*WHAT IS EXPECTED*. Look through the data below and extract, unchanged, the lines from the one that contains "(** ** Booleans *)" to the one that contains "(snd (getBoolean element a) = valueMissing", both included.

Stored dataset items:
▬▬▬▬▬▬▬▬▬▬

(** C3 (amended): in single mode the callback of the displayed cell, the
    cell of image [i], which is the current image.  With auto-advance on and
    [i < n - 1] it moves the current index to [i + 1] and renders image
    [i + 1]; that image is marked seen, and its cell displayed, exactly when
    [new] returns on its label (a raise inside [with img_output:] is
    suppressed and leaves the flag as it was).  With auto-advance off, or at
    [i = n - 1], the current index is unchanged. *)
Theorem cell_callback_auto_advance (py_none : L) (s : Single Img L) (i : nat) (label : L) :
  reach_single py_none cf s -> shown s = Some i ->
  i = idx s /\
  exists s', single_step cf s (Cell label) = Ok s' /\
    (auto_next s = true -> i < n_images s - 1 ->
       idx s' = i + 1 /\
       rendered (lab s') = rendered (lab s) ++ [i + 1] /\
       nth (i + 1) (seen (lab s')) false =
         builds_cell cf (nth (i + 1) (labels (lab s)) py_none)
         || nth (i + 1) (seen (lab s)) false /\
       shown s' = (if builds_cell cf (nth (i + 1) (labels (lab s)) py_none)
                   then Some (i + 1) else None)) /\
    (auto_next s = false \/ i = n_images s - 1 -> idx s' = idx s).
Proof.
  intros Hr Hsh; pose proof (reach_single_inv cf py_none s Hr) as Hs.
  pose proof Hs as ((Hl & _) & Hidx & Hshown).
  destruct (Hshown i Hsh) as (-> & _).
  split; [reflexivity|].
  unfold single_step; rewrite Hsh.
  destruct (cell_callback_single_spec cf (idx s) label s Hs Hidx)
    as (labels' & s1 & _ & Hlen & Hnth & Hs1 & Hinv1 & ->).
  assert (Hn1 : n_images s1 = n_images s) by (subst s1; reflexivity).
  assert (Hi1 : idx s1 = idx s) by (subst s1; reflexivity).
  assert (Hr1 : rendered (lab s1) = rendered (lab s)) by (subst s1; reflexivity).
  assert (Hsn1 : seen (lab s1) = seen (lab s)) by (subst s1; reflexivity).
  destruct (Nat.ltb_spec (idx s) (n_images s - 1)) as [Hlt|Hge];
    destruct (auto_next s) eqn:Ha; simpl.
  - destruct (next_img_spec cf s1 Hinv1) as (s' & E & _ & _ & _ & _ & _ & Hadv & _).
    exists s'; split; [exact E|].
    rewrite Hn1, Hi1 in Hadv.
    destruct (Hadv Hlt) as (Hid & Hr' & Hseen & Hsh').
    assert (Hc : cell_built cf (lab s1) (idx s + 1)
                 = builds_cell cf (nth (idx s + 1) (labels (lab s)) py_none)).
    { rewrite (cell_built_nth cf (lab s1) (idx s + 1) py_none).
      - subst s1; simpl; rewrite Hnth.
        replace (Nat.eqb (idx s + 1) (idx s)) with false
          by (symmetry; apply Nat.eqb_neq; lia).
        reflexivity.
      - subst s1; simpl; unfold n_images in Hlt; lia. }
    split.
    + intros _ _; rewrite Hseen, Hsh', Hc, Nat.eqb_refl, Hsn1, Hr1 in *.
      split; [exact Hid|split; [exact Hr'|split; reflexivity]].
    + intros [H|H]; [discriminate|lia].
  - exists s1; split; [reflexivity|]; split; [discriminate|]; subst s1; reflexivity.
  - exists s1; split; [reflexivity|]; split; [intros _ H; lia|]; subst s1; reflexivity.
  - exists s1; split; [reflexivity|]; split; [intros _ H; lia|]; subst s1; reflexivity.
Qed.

▬▬▬▬▬▬▬▬▬▬

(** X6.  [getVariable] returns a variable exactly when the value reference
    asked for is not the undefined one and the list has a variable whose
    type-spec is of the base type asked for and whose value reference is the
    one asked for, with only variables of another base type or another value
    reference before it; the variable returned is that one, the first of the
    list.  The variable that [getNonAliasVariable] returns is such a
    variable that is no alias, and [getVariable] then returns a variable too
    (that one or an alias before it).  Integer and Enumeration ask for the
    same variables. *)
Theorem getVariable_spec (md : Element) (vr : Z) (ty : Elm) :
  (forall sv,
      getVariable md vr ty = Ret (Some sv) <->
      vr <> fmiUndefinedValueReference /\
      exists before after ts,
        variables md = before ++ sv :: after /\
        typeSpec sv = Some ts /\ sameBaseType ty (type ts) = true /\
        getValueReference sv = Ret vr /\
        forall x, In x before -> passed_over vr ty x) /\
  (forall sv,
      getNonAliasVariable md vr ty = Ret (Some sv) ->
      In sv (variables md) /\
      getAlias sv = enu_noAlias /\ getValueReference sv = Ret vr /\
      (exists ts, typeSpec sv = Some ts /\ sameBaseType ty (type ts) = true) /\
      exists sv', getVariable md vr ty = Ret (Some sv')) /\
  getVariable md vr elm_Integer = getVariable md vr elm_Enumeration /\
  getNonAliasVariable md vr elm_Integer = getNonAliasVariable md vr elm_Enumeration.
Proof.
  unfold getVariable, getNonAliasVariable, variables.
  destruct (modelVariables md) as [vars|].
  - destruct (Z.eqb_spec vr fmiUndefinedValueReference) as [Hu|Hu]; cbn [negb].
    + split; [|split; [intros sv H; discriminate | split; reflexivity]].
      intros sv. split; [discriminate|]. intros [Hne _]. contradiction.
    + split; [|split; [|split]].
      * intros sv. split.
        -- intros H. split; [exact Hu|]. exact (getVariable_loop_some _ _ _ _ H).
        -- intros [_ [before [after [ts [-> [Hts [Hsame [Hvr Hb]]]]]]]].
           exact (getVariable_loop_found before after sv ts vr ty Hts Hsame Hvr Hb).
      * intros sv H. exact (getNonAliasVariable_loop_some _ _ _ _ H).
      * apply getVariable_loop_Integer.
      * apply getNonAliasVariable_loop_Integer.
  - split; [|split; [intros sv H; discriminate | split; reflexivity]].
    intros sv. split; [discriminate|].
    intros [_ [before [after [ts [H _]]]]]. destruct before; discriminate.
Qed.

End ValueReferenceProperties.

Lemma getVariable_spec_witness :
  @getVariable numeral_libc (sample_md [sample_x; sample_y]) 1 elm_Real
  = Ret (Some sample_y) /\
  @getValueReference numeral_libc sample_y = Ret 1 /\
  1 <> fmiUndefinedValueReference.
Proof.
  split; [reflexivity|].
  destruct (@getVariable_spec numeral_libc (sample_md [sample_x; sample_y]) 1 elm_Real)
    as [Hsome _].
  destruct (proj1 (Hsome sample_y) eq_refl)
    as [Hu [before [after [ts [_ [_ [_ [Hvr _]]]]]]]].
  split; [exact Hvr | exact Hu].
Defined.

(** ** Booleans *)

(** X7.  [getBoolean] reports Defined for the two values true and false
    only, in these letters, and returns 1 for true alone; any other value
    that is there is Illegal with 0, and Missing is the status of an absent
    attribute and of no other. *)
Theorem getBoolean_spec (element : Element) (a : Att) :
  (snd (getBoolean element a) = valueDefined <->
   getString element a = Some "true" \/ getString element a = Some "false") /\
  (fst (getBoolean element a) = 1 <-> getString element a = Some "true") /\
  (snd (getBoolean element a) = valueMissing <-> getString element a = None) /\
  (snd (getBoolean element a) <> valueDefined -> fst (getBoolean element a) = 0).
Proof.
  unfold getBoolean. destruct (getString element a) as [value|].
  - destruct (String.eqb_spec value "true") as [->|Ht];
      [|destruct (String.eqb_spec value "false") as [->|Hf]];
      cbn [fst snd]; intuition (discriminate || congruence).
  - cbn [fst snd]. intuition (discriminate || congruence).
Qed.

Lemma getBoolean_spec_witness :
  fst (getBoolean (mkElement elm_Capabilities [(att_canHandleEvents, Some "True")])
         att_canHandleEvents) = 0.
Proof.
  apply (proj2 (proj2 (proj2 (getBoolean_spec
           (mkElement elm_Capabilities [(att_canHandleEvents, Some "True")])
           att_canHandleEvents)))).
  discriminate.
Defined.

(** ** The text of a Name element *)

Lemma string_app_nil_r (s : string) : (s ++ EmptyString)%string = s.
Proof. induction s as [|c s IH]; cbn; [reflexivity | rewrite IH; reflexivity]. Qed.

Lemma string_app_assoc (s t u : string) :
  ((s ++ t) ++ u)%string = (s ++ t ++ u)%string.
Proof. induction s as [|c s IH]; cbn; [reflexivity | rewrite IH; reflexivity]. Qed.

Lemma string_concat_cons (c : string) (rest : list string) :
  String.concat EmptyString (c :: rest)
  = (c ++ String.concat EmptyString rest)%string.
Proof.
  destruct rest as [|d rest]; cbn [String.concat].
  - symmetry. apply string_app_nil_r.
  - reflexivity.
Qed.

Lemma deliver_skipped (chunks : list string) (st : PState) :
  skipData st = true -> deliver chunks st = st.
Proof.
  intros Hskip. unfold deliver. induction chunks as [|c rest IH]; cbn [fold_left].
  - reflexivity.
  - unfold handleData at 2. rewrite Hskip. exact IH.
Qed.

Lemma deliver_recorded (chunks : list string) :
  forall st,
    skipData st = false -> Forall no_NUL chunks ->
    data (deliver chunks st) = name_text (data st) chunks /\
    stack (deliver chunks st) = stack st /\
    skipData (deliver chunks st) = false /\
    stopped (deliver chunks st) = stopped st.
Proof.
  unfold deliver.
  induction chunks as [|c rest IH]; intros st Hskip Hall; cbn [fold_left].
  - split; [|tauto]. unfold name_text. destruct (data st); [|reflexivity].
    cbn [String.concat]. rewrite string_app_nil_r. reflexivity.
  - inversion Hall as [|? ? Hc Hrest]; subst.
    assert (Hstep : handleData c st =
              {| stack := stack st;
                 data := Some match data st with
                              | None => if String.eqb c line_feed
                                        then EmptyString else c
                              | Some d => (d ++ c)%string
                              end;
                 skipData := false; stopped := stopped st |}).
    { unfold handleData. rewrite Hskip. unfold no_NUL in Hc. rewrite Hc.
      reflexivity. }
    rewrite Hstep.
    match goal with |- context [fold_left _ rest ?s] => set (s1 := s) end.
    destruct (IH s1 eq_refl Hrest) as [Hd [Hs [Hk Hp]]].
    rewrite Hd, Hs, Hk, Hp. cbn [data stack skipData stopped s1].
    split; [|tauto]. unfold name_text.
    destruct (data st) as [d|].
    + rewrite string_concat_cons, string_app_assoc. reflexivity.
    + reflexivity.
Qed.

▬▬▬▬▬▬▬▬▬▬

*RESULT OF THIS EXERCISE*.
(** ** Booleans *)

(** X7.  [getBoolean] reports Defined for the two values true and false
    only, in these letters, and returns 1 for true alone; any other value
    that is there is Illegal with 0, and Missing is the status of an absent
    attribute and of no other. *)
Theorem getBoolean_spec (element : Element) (a : Att) :
  (snd (getBoolean element a) = valueDefined <->
   getString element a = Some "true" \/ getString element a = Some "false") /\
  (fst (getBoolean element a) = 1 <-> getString element a = Some "true") /\
  (snd (getBoolean element a) = valueMissing <-> getString element a = None) /\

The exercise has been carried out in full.